The solution to any environmental problem that is not
the result of government mismanagement
can only lie
in major changes in consumer habits.
But major changes in consumer habits will occur only if such
changes are economically enticing.
As a result, few serious ecological problems will be solved unless the
solutions are made economically enticing.

The conclusion drawn in the argument above follows
logically if which one of the following is assumed?

(A) Few serious ecological problems are the result
of government mismanagement.

(B) No environmental problems that stem from
government mismanagement have solutions
that are economically feasible.
Not given, is not required for conclusion
(C) Major changes in consumer habits can be made
economically enticing.
Maybe they can maybe they cannot be, But does it provide the missing link to reach the conclusion.
(D) Most environmental problems that are not the
result of government mismanagement are major
ecological problems.
maybe most, maybe some (in context of the entirety).Does not help to reach the conclusion
(E) Few serious ecological problems can be solved
by major changes in consumer habits.
maybe few, maybe more, not given and not relevant to reach conclusion.

Analysis

From the stem, we are given that any problem that is not result of governmental mismanagement can only be solved, if there is change in consumer habit and which in turn will only happen if changes are economically enticing.

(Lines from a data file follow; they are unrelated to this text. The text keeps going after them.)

Lemma ofEntries_unique (es : list (str * V)) : uniqueKeys (JSMap.ofEntries es).
Proof.
  unfold JSMap.ofEntries.
  assert (G : forall m, uniqueKeys m ->
            uniqueKeys (fold_left (fun m kv => JSMap.set (fst kv) (snd kv) m) es m)).
  { induction es as [|[k v] es IH]; intros m U; [exact U|].
    cbn [fold_left]. apply IH. apply set_unique, U. }
  apply G. constructor.
Qed.

(** Entries with distinct keys build the map they are. *)
Lemma ofEntries_id (m : JSMap.t V) : uniqueKeys m -> JSMap.ofEntries m = m.
Proof.
  unfold JSMap.ofEntries.
  assert (G : forall (es acc : list (str * V)), uniqueKeys (acc ++ es) ->
            fold_left (fun (m : JSMap.t V) (kv : str * V) =>
                         JSMap.set (fst kv) (snd kv) m) es acc = acc ++ es).
  { induction es as [|[k v] es IH]; intros acc U; [rewrite app_nil_r; reflexivity|].
    cbn [fold_left fst snd].
    assert (S1 : JSMap.set k v acc = acc ++ [(k, v)]).
    { assert (N : ~ In k (JSMap.keys acc)).
      { unfold uniqueKeys, JSMap.keys in U. rewrite map_app in U.
        apply NoDup_remove_2 in U. cbn [map fst] in U.
        intros A. apply U. apply in_or_app. left. exact A. }
      clear U IH. induction acc as [|[k' v'] acc IHa]; [reflexivity|].
      cbn [JSMap.set]. destruct (str_eqb k' k) eqn:E.
      - apply str_eqb_eq in E. subst k'. contradiction N. left; reflexivity.
      - cbn [app]. rewrite IHa; [reflexivity|].
        intros A. apply N. right. exact A. }
    rewrite S1. rewrite IH; rewrite <- app_assoc; [reflexivity|exact U]. }
  intros U. apply (G m []). exact U.
Qed.

End MoreMapLemmas.

(** ** More on the registry *)

Section MoreRegistry.
Import Invariants DatabaseRegistry Tables.
Variable deep_knn_predict : list ndarray -> list vector * list vector.
Variable query_keys : vector -> list string.
Variable distance : vector -> vector -> Q.





End Evaluate.


(** The number of occurrences of the label [y]. *)
Definition votes_for (y : Z) (pred_labels : list Z) : nat :=
  length (filter (fun z => z = y) pred_labels).

(** The count a Counter holds for the label [y]. *)
Definition counted (c : list (Z * nat)) (y : Z) : nat :=
  list_sum (map snd (filter (fun p => fst p = y) c)).

(** ** nets.py: sequence_embed *)

(** [numpy.cumsum(l)], started from [acc]. *)
Fixpoint cumsum_from (acc : nat) (l : list nat) : list nat :=
  match l with
  | [] => []
  | a :: l' => (acc + a)%nat :: cumsum_from (acc + a) l'
  end.

(** [numpy.split(ary, indices)], which [F.split_axis] applies along axis 0:
    the piece before each index and the piece after the last one. *)
Fixpoint split_at {A} (st : nat) (indices : list nat) (ary : list A)
  : list (list A) :=
  match indices with
  | [] => [slice st (length ary) ary]
  | en :: indices' => slice st en ary :: split_at en indices' ary
  end.

Section SequenceEmbed.

(** The state of the random generator, [chainer.config.train], and what
    [F.dropout] does to a two-dimensional array in train mode. *)
Variable rng : Type.
Variable train : bool.
Variable Dropout : Q -> list vector -> rng -> list vector * rng.

(** The exception chainer raises when [F.concat] is given no array. *)
Variable concat_error : exception.

(** [F.concat(xs, axis=0)] on one-dimensional arrays. *)
Definition F_concat0 (xs : list (list Z)) : outcome (list Z) :=
  match xs with
  | [] => Raised concat_error
  | _ => Returned (concat xs)
  end.

(** [F.dropout(x, ratio)]: the identity outside train mode. *)
Definition F_dropout_rows (x : list vector) (ratio : Q) (g : rng)
  : list vector * rng :=
  if train then Dropout ratio x g else (x, g).

(** [sequence_embed(embed, xs, dropout)], lines 11-37. *)
Definition sequence_embed (embed : list Z -> list vector)
  (xs : list (list Z)) (dropout : Q) (g : rng)
  : outcome (list (list vector)) * rng :=
  let x_len := map length xs in
  let x_section := cumsum_from 0 (removelast x_len) in
  match F_concat0 xs with
  | Raised e => (Raised e, g)
  | Returned ids =>
      let ex := embed ids in
      let '(ex, g) := F_dropout_rows ex dropout g in
      let exs := split_at 0 x_section ex in
      (Returned exs, g)
  end.

End SequenceEmbed.

(** ** nets.py: the encoders and the classifiers *)

(** What nets.py takes from chainer and numpy: the arrays, the state of the
    random generator, [chainer.config.train], the functions on arrays, and
    the links, whose creation draws the initial weights. *)
Class Chainer := {
  tensor : Type;
  generator : Type;
  config_train : bool;
  Dropout_apply : Q -> tensor -> generator -> tensor * generator;
  F_relu : tensor -> tensor;
  F_max : tensor -> nat -> tensor;
  F_sum : tensor -> nat -> tensor;
  F_concat : list tensor -> nat -> tensor;
  F_squeeze : tensor -> nat -> tensor;
  F_transpose : tensor -> list nat -> tensor;
  F_softmax : tensor -> tensor;
  xp_argmax : tensor -> nat -> tensor;
  expand_last : tensor -> tensor;
  divide_by_lengths : tensor -> list nat -> tensor;
  concat_examples : list (list Z) -> Z -> tensor;
  L_Linear : option nat -> nat -> generator
             -> (tensor -> tensor) * generator;
  L_EmbedID : nat -> nat -> option Z -> generator
              -> (tensor -> tensor) * generator;
  L_Convolution2D : nat -> nat -> nat * nat -> nat * nat -> generator
                    -> (tensor -> tensor) * generator
}.

Section NetsModel.

Context `{Chainer}.

(** A computation that may draw from the random generator. *)
Definition N (A : Type) : Type := generator -> A * generator.

Definition nret {A} (a : A) : N A := fun g => (a, g).

Definition nbind {A B} (m : N A) (k : A -> N B) : N B :=
  fun g => let r := m g in k (fst r) (snd r).

Notation "'let+' x := m 'in' k" := (nbind m (fun x => k))
  (at level 10, x pattern, m at level 200, k at level 200).

(** What a call with the flag [dknn] returns: the output alone, or the
    output and the list of layers. *)
Definition call_result (dknn : bool) : Type :=
  if dknn then (tensor * list tensor)%type else tensor.

(** [F.dropout(x, ratio)]: the identity outside train mode. *)
Definition F_dropout (x : tensor) (ratio : Q) : N tensor :=
  fun g => if config_train then Dropout_apply ratio x g else (x, g).

(** [block_embed(embed, x, dropout)], lines 40-64. *)
Definition block_embed (embed : tensor -> tensor) (x : tensor)
  (dropout : Q) : N tensor :=
  let e := embed x in
  let+ e := F_dropout e dropout in
  let e := F_transpose e [0; 2; 1]%nat in
  let e := expand_last e in
  nret e.

(** The class MLP, lines 280-307. *)
Record MLP := {
  MLP_children : list (tensor -> tensor);
  MLP_dropout : Q;
  MLP_out_units : nat;
  MLP_n_dknn_layers : nat
}.

(** [for i in range(n_layers): self.add_link(L.Linear(None, n_units))]. *)
Fixpoint add_links (n_layers n_units : nat) : N (list (tensor -> tensor)) :=
  match n_layers with
  | O => nret []
  | S n =>
      let+ link := L_Linear None n_units in
      let+ links := add_links n n_units in
      nret (link :: links)
  end.

Definition MLP_init (n_layers n_units : nat) (dropout : Q) : N MLP :=
  let+ links := add_links n_layers n_units in
  nret {| MLP_children := links; MLP_dropout := dropout;
          MLP_out_units := n_units; MLP_n_dknn_layers := n_layers |}.

(** The loop of [MLP.__call__] over the links still to apply. *)
Fixpoint MLP_loop (children : list (tensor -> tensor)) (dropout : Q)
  (x : tensor) (dknn_layers : list tensor) : N (tensor * list tensor) :=
  match children with
  | [] => nret (x, dknn_layers)
  | link :: children' =>
      let+ x := F_dropout x dropout in
      let x := F_relu (link x) in
      MLP_loop children' dropout x (dknn_layers ++ [x])
  end.

Definition MLP_call (self : MLP) (x : tensor) (dknn : bool)
  : N (call_result dknn) :=
  let+ (x, dknn_layers) :=
    MLP_loop (MLP_children self) (MLP_dropout self) x [] in
  match dknn return N (call_result dknn) with
  | true => nret (x, dknn_layers)
  | false => nret x
  end.

(** What the classifiers use of an encoder. *)
Record Encoder := {
  Encoder_call : list (list Z) -> forall dknn : bool, N (call_result dknn);
  Encoder_out_units : nat;
  Encoder_n_dknn_layers : nat
}.

(** The class CNNEncoder, lines 225-277. The links are total functions on
    arrays: for [n_units < 3] the convolutions have no output channel and
    chainer fails when the encoder is called, which the model leaves out;
    the statements about calls of this encoder take [3 <= n_units]. *)
Record CNNEncoder := {
  CNN_embed : tensor -> tensor;
  CNN_cnn_w3 : tensor -> tensor;
  CNN_cnn_w4 : tensor -> tensor;
  CNN_cnn_w5 : tensor -> tensor;
  CNN_mlp : MLP;
  CNN_out_units : nat;
  CNN_dropout : Q;
  CNN_n_dknn_layers : nat
}.

Definition CNNEncoder_init (n_layers n_vocab n_units : nat) (dropout : Q)
  : N CNNEncoder :=
  let out_units := (n_units / 3)%nat in
  let+ embed := L_EmbedID n_vocab n_units (Some (-1)%Z) in
  let+ cnn_w3 :=
    L_Convolution2D n_units out_units (3, 1)%nat (2, 0)%nat in
  let+ cnn_w4 :=
    L_Convolution2D n_units out_units (4, 1)%nat (3, 0)%nat in
  let+ cnn_w5 :=
    L_Convolution2D n_units out_units (5, 1)%nat (4, 0)%nat in
  let+ mlp := MLP_init n_layers (out_units * 3) dropout in
  nret {| CNN_embed := embed; CNN_cnn_w3 := cnn_w3; CNN_cnn_w4 := cnn_w4;
          CNN_cnn_w5 := cnn_w5; CNN_mlp := mlp;
          CNN_out_units := (out_units * 3)%nat; CNN_dropout := dropout;
          CNN_n_dknn_layers := (MLP_n_dknn_layers mlp + 1)%nat |}.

Conclusion: few serious ecological problems will be solved unless the
solutions are made economically enticing.

See the missing link ?
From the premise we know that non governmental problems can be solved only if consumer habit changes, which ,in turn, will only happen if the changes are economically enticing, so how come few problems will still be solved, if changes are not economically enticing ?
This could only happen if these few problems are governmental mismanagement problems.

A mentions this missing premise, therefore completes the argument and is required to reach the conclusion.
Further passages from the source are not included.